A commercial shellfish harvesting area in Kachemak Bay, known as "Kachemak Bay East" was closed today to commercial mussel harvesting by the Department of Environmental Conservation because of high levels of paralytic shellfish poison (PSP) found in a sample from the area.

According to Mike Ostasz, DEC's shellfish program manager, individuals are advised not to harvest or eat mussels from this area because of the unacceptable level of PSP.

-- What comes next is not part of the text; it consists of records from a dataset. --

(* ===== verification/FatNodeOps.v ===== *)
(** * FAT node cache: the contract

    The cache as three lists of nodes (referenced, unreferenced by recency,
    free) with their entries and reference counts, what each exported function
    does to them, and the proof that the code does it. *)
From stdpp Require Import functions.
From S2P Require Import Prelude FatTable FatFile FatDentry FatNode FatNodeSpec.

(** ** The abstract cache *)
Record cache_view := View {
  v_live : list Z;
  v_dead : list Z;
  v_free : list Z;
  v_dentry : Z -> fatfs_dir_entry_t;
  v_refcnt : Z -> Z;
}.

#[export] Instance same_name_dec s t : Decision (same_name s t) := decide (map toupper s = map toupper t).

(** The node is the one of the entry [nm] of the directory at [parent]. *)
Definition has_key (D : Z -> fatfs_dir_entry_t) (nm : list byte) (parent a : Z) : Prop :=
  parent_cluster (D a) = parent /\ same_name (filename (D a)) nm.
(** Two entries of one directory with the same name. *)
Definition same_key (d e : fatfs_dir_entry_t) : Prop :=
  parent_cluster d = parent_cluster e /\ same_name (filename d) (filename e).
Definition without (a : Z) (l : list Z) : list Z := filter (fun b => b <> a) l.

Inductive cache_op :=
  | OpAlloc (d : fatfs_dir_entry_t)
  | OpTouch (a : Z)
  | OpRef (a : Z)
  | OpUnref (a : Z)
  | OpFree (a : Z)
  | OpRename (a : Z) (d : fatfs_dir_entry_t)
  | OpFind (name : list byte) (namelen parent : Z)
  | OpFlush.

(** The answer and the cache afterwards. *)
Definition spec_op (op : cache_op) (v : cache_view) : option Z * cache_view :=
  let 'View live dead free D R := v in
  match op with
  | OpAlloc d =>
      match free with
      | a :: free => (Some a, View live (a :: dead) free (<[a:=d]> D) (<[a:=0]> R))
      | [] =>
          if decide (length dead <= 2)%nat then (None, v)
          else match last dead with
               | Some a => (Some a, View live (a :: without a dead) [] (<[a:=d]> D) (<[a:=0]> R))
               | None => (None, v)
               end
      end
  | OpTouch a =>
      (None, if decide (a ∈ live) then View (a :: without a live) dead free D R
             else View live (a :: without a dead) free D R)
  | OpRef a =>
      let R' := <[a:=R a + 1]> R in
      (None, if decide (a ∈ live) then View live dead free D R'
             else View (a :: live) (without a dead) free D R')
  | OpUnref a =>
      let R' := <[a:=R a - 1]> R in
      (None, if decide (R a = 1) then View (without a live) (a :: dead) free D R'
             else View live dead free D R')
  | OpFree a => (None, View live (without a dead) (a :: free) D R)
  | OpRename a d => (None, View live dead free (<[a:=d]> D) R)
  | OpFind name n parent =>
      (snd <$> list_find (has_key D (take (Z.to_nat n) name) parent) (live ++ dead), v)
  | OpFlush => (None, View [] [] (rev dead ++ rev live ++ free) D R)
  end.

(** What the callers of a function guarantee. *)
Definition op_ok (op : cache_op) (v : cache_view) : Prop :=
  let 'View live dead free D R := v in
  match op with
  | OpAlloc d => name_bytes (filename d) /\
      Forall (fun a => ~ same_key (D a) d) (live ++ dead)
  | OpTouch a => a ∈ live ++ dead
  | OpRef a => a ∈ live ++ dead /\ R a + 1 < 2 ^ 32
  | OpUnref a => a ∈ live
  | OpFree a => a ∈ dead
  | OpRename a d => a ∈ live ++ dead /\ name_bytes (filename d) /\
      Forall (fun b => b = a \/ ~ same_key (D b) d) (live ++ dead)
  | OpFind name n parent => name_bytes name /\ 0 <= n <= 12 /\ n <= Z.of_nat (length name)
  | OpFlush => True
  end.

#[export] Instance name_bytes_dec s : Decision (name_bytes s).
Proof. unfold name_bytes. apply _. Defined.
#[export] Instance same_key_dec d e : Decision (same_key d e).
Proof. unfold same_key. apply _. Defined.
#[export] Instance op_ok_dec op v : Decision (op_ok op v).
Proof. destruct v, op; cbn; apply _. Defined.

Section Cache.
Context (POOL : Z) (past_end : fatfs_dir_entry_t -> Z -> byte).
Context (HPOOL : 1 <= POOL < 2 ^ 32).

Definition run_op (op : cache_op) : M fatfs_ncache_t (option Z) :=
  match op with
  | OpAlloc d => fatfs_node_alloc POOL d
  | OpTouch a => fatfs_node_touch a ;; mret None
  | OpRef a => fatfs_node_ref a ;; mret None
  | OpUnref a => fatfs_node_unref a ;; mret None
  | OpFree a => fatfs_node_free POOL a ;; mret None
  | OpRename a d => modify (upd_cached a (set_dentry d)) ;; fatfs_node_rehash POOL a ;; mret None
  | OpFind name n parent => fatfs_node_find POOL past_end name n parent
  | OpFlush => fatfs_node_cache_flush POOL ;; mret None
  end.

(** The invariant of the abstract cache: every node of the pool is in one list,
    the counts tell which, and no two nodes have the same key. *)
Record view_ok (v : cache_view) : Prop := {
  vo_part : v_live v ++ v_dead v ++ v_free v ≡ₚ seqZ 0 POOL;
  vo_live : Forall (fun a => 0 < v_refcnt v a < 2 ^ 32) (v_live v);
  vo_dead : Forall (fun a => v_refcnt v a = 0) (v_dead v);
  vo_names : Forall (fun a => name_bytes (filename (v_dentry v a))) (v_live v ++ v_dead v);
  vo_keys a b : a ∈ v_live v ++ v_dead v -> b ∈ v_live v ++ v_dead v ->
    same_key (v_dentry v a) (v_dentry v b) -> a = b;
}.

(** The state holds the view, with [chains] in the hash table. *)
Record rep_with (s : fatfs_ncache_t) (v : cache_view) (chains : list (list Z)) : Prop := {
  rw_live : is_list (node_pool_base s) (live_nlist s) (v_live v);
  rw_dead : is_list (node_pool_base s) (dead_nlist s) (v_dead v);
  rw_cnt : node_pool_free_cnt s = Z.of_nat (length (v_free v));
  rw_pool : take (length (v_free v)) (node_pool s) = rev (v_free v);
  rw_pool_size : Z.of_nat (length (node_pool s)) = POOL;
  rw_hash : hashed POOL (node_pool_base s) (node_hash s) chains;
  rw_dentry a : dentry (node_pool_base s a) = v_dentry v a;
  rw_refcnt a : refcnt (node_pool_base s a) = v_refcnt v a;
}.

Definition rep (s : fatfs_ncache_t) (v : cache_view) : Prop :=
  exists chains, rep_with s v chains /\ concat chains ≡ₚ v_live v ++ v_dead v.

(** ** The primitives *)
Lemma without_split a l1 l2 : NoDup (l1 ++ a :: l2) -> without a (l1 ++ a :: l2) = l1 ++ l2.
Proof.
  intros Hnd. rewrite <- Permutation_middle in Hnd. apply NoDup_cons in Hnd as [Ha _].
  unfold without. rewrite filter_app, filter_cons_False, <- filter_app by naive_solver.
  by apply filter_absent.
Qed.

Lemma without_head a l : NoDup (a :: l) -> without a (a :: l) = l.
Proof. apply (without_split a []). Qed.

Lemma without_perm a l : NoDup l -> a ∈ l -> l ≡ₚ a :: without a l.
Proof.
  intros Hnd (l1 & l2 & ->)%list_elem_of_split. rewrite without_split by done.
  symmetry. apply Permutation_middle.
Qed.

(** The lists of the cache after a change of the links. *)
Lemma rep_links s h' L L' live live' dead dead' free D R ch :
  rep_with s (View live dead free D R) ch -> list_frame (node_pool_base s) h' ->
  is_list h' L live' -> is_list h' L' dead' ->
  rep_with (set_dead L' (set_live L (set_pool_base h' s))) (View live' dead' free D R) ch.
Proof.
  intros [_ _ Hcnt Hpool Hsize Hh Hd Hr] [Fd Fr Fh] Hl Hd'.
  split; cbn in *; try done; try (intros; rewrite ?Fd, ?Fr; by auto).
  eapply hashed_ext; [|done]. intros a _. unfold node_name. by rewrite Fh, Fd.
Qed.

Abbreviation small l := (Z.of_nat (length l) < 2 ^ 32).

Lemma list_remove_dead_spec s live dead free D R ch a :
  rep_with s (View live dead free D R) ch -> NoDup (live ++ dead) -> small dead -> a ∈ dead ->
  wp (list_remove_dead a)
    (fun _ s' => rep_with s' (View live (without a dead) free D R) ch) s.
Proof.
  intros Hrep Hnd Hlen (l1 & l2 & ->)%list_elem_of_split. pose proof Hrep as [Hl Hd _ _ _ _ _ _].
  cbn in Hl, Hd. apply NoDup_app in Hnd as (_ & Hdis & Hnd).
  destruct (list_remove_spec _ _ _ _ _ Hd Hnd Hlen) as (L' & h' & Hrun & Hd' & Hf & Hsame).
  unfold list_remove_dead. apply wp_get. rewrite Hrun. eexists tt, _. split; [done|].
  rewrite without_split by done.
  change (set_dead L' (set_pool_base h' s)) with (set_dead L' (set_live (live_nlist s) (set_pool_base h' s))).
  eapply rep_links; [done..| |done]. apply (is_list_ext (node_pool_base s)); [|done].
  intros b Hb. apply Hsame. specialize (Hdis b Hb). set_solver.
Qed.

Lemma list_remove_live_spec s live dead free D R ch a :
  rep_with s (View live dead free D R) ch -> NoDup (live ++ dead) -> small live -> a ∈ live ->
  wp (list_remove_live a)
    (fun _ s' => rep_with s' (View (without a live) dead free D R) ch) s.
Proof.
  intros Hrep Hnd Hlen (l1 & l2 & ->)%list_elem_of_split. pose proof Hrep as [Hl Hd _ _ _ _ _ _].
  cbn in Hl, Hd. apply NoDup_app in Hnd as (Hnd & Hdis & _).
  destruct (list_remove_spec _ _ _ _ _ Hl Hnd Hlen) as (L' & h' & Hrun & Hl' & Hf & Hsame).
  unfold list_remove_live. apply wp_get. rewrite Hrun. eexists tt, _. split; [done|].
  rewrite without_split by done.
  change (set_live L' (set_pool_base h' s)) with (set_dead (dead_nlist s) (set_live L' (set_pool_base h' s))).
  eapply rep_links; [done..|]. apply (is_list_ext (node_pool_base s)); [|done].
  intros b Hb. apply Hsame. intros Hb'. apply (Hdis b); set_solver.
Qed.

Lemma list_add_dead_spec s live dead free D R ch a :
  rep_with s (View live dead free D R) ch -> NoDup (live ++ a :: dead) -> small (a :: dead) ->
  wp (list_add_dead a) (fun _ s' => rep_with s' (View live (a :: dead) free D R) ch) s.
Proof.
  intros Hrep Hnd Hlen. pose proof Hrep as [Hl Hd _ _ _ _ _ _]. cbn in Hl, Hd, Hlen.
  apply NoDup_app in Hnd as (_ & Hdis & Hnd).
  destruct (head_add_spec _ _ _ _ Hd Hnd ltac:(lia)) as (L' & h' & Hrun & Hd' & Hf & Hsame).
  eexists tt, _. split; [done|]. rewrite Hrun.
  change (set_dead L' (set_pool_base h' s)) with (set_dead L' (set_live (live_nlist s) (set_pool_base h' s))).
  eapply rep_links; [done..| |done]. apply (is_list_ext (node_pool_base s)); [|done].
  intros b Hb. by apply Hsame, Hdis.
Qed.

Lemma list_add_live_spec s live dead free D R ch a :
  rep_with s (View live dead free D R) ch -> NoDup (a :: live ++ dead) -> small (a :: live) ->
  wp (list_add_live a) (fun _ s' => rep_with s' (View (a :: live) dead free D R) ch) s.
Proof.
  intros Hrep Hnd Hlen. pose proof Hrep as [Hl Hd _ _ _ _ _ _]. cbn in Hl, Hd, Hlen.
  rewrite app_comm_cons in Hnd. apply NoDup_app in Hnd as (Hnd & Hdis & _).
  destruct (head_add_spec _ _ _ _ Hl Hnd ltac:(lia)) as (L' & h' & Hrun & Hl' & Hf & Hsame).
  eexists tt, _. split; [done|]. rewrite Hrun.
  change (set_live L' (set_pool_base h' s)) with (set_dead (dead_nlist s) (set_live L' (set_pool_base h' s))).
  eapply rep_links; [done..|]. apply (is_list_ext (node_pool_base s)); [|done].
  intros b Hb. apply Hsame. intros Hb'. by apply (Hdis b).
Qed.

(** The cache after a change of the hash table. *)
Lemma rep_table s h' tbl' v ch ch' :
  rep_with s v ch -> hash_frame (node_pool_base s) h' -> hashed POOL h' tbl' ch' ->
  rep_with (set_hash tbl' (set_pool_base h' s)) v ch'.
Proof.
  intros [Hl Hd Hcnt Hpool Hsize _ Hde Hr] [Fd Fr Fl] Hh.
  split; cbn; try done; try (intros; rewrite ?Fd, ?Fr; by auto).
  all: eapply is_list_ext; [|done]; intros; apply Fl.
Qed.

Lemma hash_remove_spec s v ch a :
  rep_with s v ch -> a ∈ concat ch ->
  wp (on_hash (node_hash_remove POOL) a)
    (fun _ s' => exists ch', rep_with s' v ch' /\ concat ch ≡ₚ a :: concat ch') s.
Proof.
  intros Hrep Ha.
  destruct (node_hash_remove_spec POOL _ _ _ _ (rw_hash _ _ _ Hrep) Ha ltac:(lia))
    as (tbl' & h' & ch' & Hrun & Hh & Hf & Hperm).
  unfold on_hash. apply wp_get. rewrite Hrun. eexists tt, _. split; [done|].
  exists ch'. split; [|done]. by eapply rep_table.
Qed.

Lemma hash_add_spec s v ch a :
  rep_with s v ch -> a ∉ concat ch -> name_bytes (filename (v_dentry v a)) ->
  Z.of_nat (length (concat ch)) < POOL ->
  wp (on_hash (node_hash_add POOL) a)
    (fun _ s' => exists ch', rep_with s' v ch' /\ concat ch' ≡ₚ a :: concat ch) s.
Proof.
  intros Hrep Ha Hname Hlen.
  destruct (node_hash_add_spec POOL _ _ _ a (rw_hash _ _ _ Hrep) Ha)
    as (tbl' & h' & ch' & Hrun & Hh & Hf & Hperm); [|done|lia|].
  { unfold node_name. by rewrite (rw_dentry _ _ _ Hrep). }
  unfold on_hash. apply wp_get. rewrite Hrun. eexists tt, _. split; [done|].
  exists ch'. split; [|done]. by eapply rep_table.
Qed.

Lemma pool_alloc_spec s live dead free D R ch :
  rep_with s (View live dead free D R) ch ->
  wp node_pool_alloc (fun r s' =>
    match free with
    | a :: free => r = Some a /\ rep_with s' (View live dead free D R) ch
    | [] => r = None /\ s' = s
    end) s.
Proof.
  intros [Hl Hd Hcnt Hpool Hsize Hh Hde Hr]. cbn in *. unfold node_pool_alloc. apply wp_get.
  rewrite Hcnt. destruct free as [|a free]; cbn [length].
  - by apply wp_ret.
  - rewrite (proj2 (Z.gtb_lt _ _)) by lia. cbn [length rev] in Hpool.
    replace (Z.to_nat (Z.of_nat (S (length free)) - 1)) with (length free) by lia.
    assert (Ha : take (S (length free)) (node_pool s) !! length free = Some a).
    { rewrite Hpool. apply list_lookup_middle. by rewrite length_rev. }
    rewrite lookup_take_lt in Ha by lia. rewrite Ha. eexists (Some a), _. split; [done|].
    split; [done|]. split; cbn; try done; [lia|].
    rewrite (take_S_r _ _ a) in Hpool by done. by apply app_inj_tail in Hpool as [-> _].
Qed.

Lemma pool_free_spec s live dead free D R ch a :
  rep_with s (View live dead free D R) ch -> Z.of_nat (length free) < POOL ->
  wp (node_pool_free a) (fun _ s' => rep_with s' (View live dead (a :: free) D R) ch) s.
Proof.
  intros [Hl Hd Hcnt Hpool Hsize Hh Hde Hr] Hlen. cbn in *. unfold node_pool_free. apply wp_get.
  rewrite Hcnt, Nat2Z.id, decide_True by lia. eexists tt, _. split; [done|].
  split; cbn; try done.
  - rewrite uwrap_small; unfold fits; lia.
  - rewrite (take_S_r _ _ a) by (apply list_lookup_insert_eq; lia).
    by rewrite take_insert_ge, Hpool by lia.
  - by rewrite length_insert.
Qed.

Officials designated the area as east and south of a line in Kachemak Bay starting at the mouth of Martin River, extending to the northwest tip of Chugachik, Island and then southwest to Barabara Point. The area is closed to the commercial harvest and sale of mussels, but not other shellfish. The only allowable commercial harvest and sale of mussels will be from companies that submit mussel samples for PSP lot sampling analysis, and hold product pending satisfactory lab analysis.

PSP comes from algae, a food source for filter feeding shellfish such as clams, oysters and mussels. Toxin from the algae is stored in shellfish tissue. The toxin can be present even when there is no visible coloration, or so-called red tides in the ocean water. Presently, there is no accurate home test to determine the presence of PSP outside the laboratory.

Ostasz said that a mussel sample taken from the Kachemak Bay East area revealed a level of 168 micrograms of toxin per 100 grams of tissue. The national public health standard for PSP is 80 microgram per 100 grams of tissue. Although this area normally has low levels of PSP increases in toxicity have previously occurred in mid August.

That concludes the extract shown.